**Task objective**
If a line in the records below contains the word "IndexError", copy it.

*** Opening Stored data ***

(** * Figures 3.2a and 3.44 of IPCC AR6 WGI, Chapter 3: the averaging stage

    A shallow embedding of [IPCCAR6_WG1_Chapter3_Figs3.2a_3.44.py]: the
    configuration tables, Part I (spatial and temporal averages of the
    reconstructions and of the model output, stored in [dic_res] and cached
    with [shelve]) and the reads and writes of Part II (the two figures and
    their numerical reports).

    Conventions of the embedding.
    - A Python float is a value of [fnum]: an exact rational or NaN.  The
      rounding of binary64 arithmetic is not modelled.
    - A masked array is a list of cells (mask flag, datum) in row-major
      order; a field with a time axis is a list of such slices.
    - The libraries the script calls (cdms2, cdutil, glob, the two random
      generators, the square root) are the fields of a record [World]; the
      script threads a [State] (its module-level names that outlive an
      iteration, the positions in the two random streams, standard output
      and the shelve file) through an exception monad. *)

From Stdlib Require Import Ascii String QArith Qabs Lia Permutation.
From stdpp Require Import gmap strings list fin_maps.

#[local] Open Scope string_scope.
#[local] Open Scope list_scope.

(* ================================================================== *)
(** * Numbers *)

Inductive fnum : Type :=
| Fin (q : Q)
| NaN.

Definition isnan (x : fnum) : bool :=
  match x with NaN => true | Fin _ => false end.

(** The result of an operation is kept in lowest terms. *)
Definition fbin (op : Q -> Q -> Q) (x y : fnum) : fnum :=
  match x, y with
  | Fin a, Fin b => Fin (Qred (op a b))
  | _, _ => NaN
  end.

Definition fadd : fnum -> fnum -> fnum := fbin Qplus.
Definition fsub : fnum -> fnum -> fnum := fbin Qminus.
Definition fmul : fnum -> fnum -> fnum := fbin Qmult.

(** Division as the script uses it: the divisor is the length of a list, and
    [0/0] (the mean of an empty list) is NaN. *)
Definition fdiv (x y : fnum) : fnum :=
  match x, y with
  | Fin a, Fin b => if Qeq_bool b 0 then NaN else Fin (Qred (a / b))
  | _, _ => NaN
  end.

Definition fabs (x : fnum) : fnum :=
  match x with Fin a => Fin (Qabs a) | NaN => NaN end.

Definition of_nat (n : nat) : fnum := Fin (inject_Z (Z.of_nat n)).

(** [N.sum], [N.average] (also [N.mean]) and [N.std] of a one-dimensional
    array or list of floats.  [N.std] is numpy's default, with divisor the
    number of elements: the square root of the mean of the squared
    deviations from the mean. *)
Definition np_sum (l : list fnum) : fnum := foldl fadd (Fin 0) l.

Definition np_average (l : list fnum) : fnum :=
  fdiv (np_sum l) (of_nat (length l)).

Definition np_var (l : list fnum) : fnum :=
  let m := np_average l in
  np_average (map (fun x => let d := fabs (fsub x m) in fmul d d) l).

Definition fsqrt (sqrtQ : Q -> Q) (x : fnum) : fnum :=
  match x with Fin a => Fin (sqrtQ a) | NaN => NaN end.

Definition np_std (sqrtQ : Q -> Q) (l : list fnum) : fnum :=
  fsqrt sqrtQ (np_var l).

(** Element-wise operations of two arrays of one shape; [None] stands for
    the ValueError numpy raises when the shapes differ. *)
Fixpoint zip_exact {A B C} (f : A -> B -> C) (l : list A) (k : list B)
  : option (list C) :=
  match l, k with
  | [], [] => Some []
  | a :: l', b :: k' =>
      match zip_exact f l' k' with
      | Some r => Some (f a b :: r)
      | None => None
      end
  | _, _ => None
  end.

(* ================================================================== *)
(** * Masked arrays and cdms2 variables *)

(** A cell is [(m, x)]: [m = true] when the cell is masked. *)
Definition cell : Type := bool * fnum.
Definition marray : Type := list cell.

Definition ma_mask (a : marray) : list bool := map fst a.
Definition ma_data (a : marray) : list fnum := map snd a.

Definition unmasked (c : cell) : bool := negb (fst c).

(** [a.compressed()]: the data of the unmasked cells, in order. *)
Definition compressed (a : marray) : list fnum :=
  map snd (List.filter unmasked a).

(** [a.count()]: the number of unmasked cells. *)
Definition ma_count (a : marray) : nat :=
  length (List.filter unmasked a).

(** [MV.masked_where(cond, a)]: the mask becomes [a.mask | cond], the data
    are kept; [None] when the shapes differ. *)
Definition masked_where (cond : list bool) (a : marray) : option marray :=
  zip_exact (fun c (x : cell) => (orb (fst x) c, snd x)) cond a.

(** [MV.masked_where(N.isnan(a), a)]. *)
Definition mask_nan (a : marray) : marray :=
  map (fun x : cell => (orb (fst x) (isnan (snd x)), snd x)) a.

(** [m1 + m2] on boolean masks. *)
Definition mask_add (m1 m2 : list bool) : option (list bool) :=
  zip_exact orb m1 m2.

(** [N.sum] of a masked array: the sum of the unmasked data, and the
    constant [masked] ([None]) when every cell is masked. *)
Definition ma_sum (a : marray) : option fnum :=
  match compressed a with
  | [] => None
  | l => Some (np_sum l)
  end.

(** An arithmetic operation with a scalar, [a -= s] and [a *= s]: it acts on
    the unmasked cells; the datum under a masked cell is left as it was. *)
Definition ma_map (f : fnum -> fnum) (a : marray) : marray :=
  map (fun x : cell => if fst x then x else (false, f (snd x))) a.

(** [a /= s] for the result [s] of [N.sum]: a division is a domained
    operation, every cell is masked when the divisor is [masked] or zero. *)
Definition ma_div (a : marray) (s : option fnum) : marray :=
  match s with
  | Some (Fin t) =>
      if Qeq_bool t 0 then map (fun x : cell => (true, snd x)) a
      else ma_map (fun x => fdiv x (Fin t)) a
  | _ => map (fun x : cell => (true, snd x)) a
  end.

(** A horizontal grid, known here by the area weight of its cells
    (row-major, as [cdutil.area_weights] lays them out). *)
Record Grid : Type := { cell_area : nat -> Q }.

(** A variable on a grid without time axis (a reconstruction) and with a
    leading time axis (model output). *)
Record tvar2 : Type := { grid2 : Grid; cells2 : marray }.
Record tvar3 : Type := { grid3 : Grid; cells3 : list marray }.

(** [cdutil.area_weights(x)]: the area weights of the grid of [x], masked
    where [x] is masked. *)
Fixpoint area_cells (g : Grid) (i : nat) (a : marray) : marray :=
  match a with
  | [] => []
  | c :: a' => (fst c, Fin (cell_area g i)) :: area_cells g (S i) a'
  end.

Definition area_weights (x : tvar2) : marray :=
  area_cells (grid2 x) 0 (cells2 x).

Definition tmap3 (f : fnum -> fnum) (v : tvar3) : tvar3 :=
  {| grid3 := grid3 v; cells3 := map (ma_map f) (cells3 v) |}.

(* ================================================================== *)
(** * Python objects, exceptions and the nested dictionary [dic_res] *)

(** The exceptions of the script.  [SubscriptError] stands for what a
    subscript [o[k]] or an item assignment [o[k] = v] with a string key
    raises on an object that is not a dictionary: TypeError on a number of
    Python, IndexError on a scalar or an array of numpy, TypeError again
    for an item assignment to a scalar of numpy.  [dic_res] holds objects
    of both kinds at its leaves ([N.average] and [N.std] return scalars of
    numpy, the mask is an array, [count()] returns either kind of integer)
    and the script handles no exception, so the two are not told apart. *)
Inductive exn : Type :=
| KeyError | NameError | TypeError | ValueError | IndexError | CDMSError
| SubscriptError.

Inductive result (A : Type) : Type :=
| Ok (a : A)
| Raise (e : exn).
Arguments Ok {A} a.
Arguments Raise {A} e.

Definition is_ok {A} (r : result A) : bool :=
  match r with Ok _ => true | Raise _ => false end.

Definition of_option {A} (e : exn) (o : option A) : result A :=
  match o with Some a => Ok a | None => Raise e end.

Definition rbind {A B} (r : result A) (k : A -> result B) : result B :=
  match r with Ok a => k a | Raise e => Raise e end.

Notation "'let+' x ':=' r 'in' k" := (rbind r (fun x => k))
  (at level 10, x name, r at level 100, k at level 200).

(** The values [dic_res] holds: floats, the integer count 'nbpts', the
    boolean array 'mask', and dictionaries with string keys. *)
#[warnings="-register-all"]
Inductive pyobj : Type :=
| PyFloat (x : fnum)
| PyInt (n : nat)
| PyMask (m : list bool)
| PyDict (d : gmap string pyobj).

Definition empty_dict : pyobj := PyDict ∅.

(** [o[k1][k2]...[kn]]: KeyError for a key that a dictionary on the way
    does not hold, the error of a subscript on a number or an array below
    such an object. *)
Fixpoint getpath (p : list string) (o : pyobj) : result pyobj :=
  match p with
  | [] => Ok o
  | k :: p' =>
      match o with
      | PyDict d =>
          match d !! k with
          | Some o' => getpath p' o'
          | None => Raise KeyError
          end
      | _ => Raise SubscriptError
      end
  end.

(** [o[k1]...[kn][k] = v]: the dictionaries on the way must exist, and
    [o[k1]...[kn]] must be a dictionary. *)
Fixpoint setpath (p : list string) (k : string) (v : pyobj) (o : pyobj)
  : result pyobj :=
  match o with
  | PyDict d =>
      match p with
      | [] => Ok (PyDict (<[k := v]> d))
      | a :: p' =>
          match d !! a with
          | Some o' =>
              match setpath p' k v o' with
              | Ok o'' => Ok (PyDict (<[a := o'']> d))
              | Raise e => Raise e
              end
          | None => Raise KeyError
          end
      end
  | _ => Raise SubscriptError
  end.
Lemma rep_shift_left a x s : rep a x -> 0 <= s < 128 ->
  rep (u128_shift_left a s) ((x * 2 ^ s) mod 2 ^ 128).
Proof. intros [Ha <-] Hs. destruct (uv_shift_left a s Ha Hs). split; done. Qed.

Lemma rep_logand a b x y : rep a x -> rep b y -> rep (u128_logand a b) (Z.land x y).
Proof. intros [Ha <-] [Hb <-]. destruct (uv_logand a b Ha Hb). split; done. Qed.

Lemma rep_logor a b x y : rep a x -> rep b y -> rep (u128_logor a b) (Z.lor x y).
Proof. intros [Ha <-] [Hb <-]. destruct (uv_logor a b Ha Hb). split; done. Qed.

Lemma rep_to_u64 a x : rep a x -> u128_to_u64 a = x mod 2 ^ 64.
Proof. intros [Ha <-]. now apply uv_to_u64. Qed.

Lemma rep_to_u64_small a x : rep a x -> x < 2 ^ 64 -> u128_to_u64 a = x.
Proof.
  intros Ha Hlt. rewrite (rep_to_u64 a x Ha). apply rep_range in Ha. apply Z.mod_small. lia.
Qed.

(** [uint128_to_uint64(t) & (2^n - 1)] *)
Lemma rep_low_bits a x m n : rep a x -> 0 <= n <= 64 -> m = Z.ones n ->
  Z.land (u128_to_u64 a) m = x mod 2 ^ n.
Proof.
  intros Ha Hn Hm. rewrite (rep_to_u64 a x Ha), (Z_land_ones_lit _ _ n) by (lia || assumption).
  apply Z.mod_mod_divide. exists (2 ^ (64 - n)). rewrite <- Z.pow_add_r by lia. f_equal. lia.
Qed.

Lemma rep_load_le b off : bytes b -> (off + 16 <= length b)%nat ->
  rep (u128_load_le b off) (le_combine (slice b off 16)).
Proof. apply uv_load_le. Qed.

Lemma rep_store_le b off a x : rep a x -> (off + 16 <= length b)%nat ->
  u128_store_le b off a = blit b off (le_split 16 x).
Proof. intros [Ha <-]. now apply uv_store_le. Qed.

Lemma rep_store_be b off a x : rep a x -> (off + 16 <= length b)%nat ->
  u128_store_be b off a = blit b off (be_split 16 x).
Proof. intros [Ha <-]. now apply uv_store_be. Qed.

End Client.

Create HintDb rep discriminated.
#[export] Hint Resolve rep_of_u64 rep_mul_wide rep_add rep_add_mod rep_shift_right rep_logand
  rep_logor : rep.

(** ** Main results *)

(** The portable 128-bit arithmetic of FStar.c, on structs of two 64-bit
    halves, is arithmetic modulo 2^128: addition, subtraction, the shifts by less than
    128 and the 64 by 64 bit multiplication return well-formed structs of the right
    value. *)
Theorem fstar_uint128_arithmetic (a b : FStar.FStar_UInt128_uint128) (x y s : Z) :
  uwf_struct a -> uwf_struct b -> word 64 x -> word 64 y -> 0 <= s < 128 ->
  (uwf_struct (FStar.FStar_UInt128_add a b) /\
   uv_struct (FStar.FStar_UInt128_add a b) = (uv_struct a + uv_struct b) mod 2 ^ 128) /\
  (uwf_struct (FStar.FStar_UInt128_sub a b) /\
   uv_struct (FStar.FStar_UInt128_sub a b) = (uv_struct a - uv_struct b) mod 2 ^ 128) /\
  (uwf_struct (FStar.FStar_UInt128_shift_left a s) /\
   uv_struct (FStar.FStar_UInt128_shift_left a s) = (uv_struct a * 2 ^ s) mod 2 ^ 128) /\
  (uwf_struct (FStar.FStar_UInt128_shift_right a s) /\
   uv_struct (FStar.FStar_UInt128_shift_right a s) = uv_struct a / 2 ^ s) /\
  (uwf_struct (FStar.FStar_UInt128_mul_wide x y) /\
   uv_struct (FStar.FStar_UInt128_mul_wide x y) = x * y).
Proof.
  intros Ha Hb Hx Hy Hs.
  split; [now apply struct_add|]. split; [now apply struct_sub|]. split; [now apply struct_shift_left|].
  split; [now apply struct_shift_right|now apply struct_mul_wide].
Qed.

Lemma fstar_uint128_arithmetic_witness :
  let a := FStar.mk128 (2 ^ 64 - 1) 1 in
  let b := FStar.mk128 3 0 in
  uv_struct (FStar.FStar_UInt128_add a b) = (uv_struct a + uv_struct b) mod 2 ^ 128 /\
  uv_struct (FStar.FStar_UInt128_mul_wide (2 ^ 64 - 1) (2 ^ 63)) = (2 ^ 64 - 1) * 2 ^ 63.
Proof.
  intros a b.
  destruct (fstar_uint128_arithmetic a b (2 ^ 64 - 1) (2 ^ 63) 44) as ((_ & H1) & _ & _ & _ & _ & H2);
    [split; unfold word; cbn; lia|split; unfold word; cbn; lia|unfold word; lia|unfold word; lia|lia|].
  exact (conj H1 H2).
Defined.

*** Closing Stored data ***

**Solution to the problem**
    Python, IndexError on a scalar or an array of numpy, TypeError again
| KeyError | NameError | TypeError | ValueError | IndexError | CDMSError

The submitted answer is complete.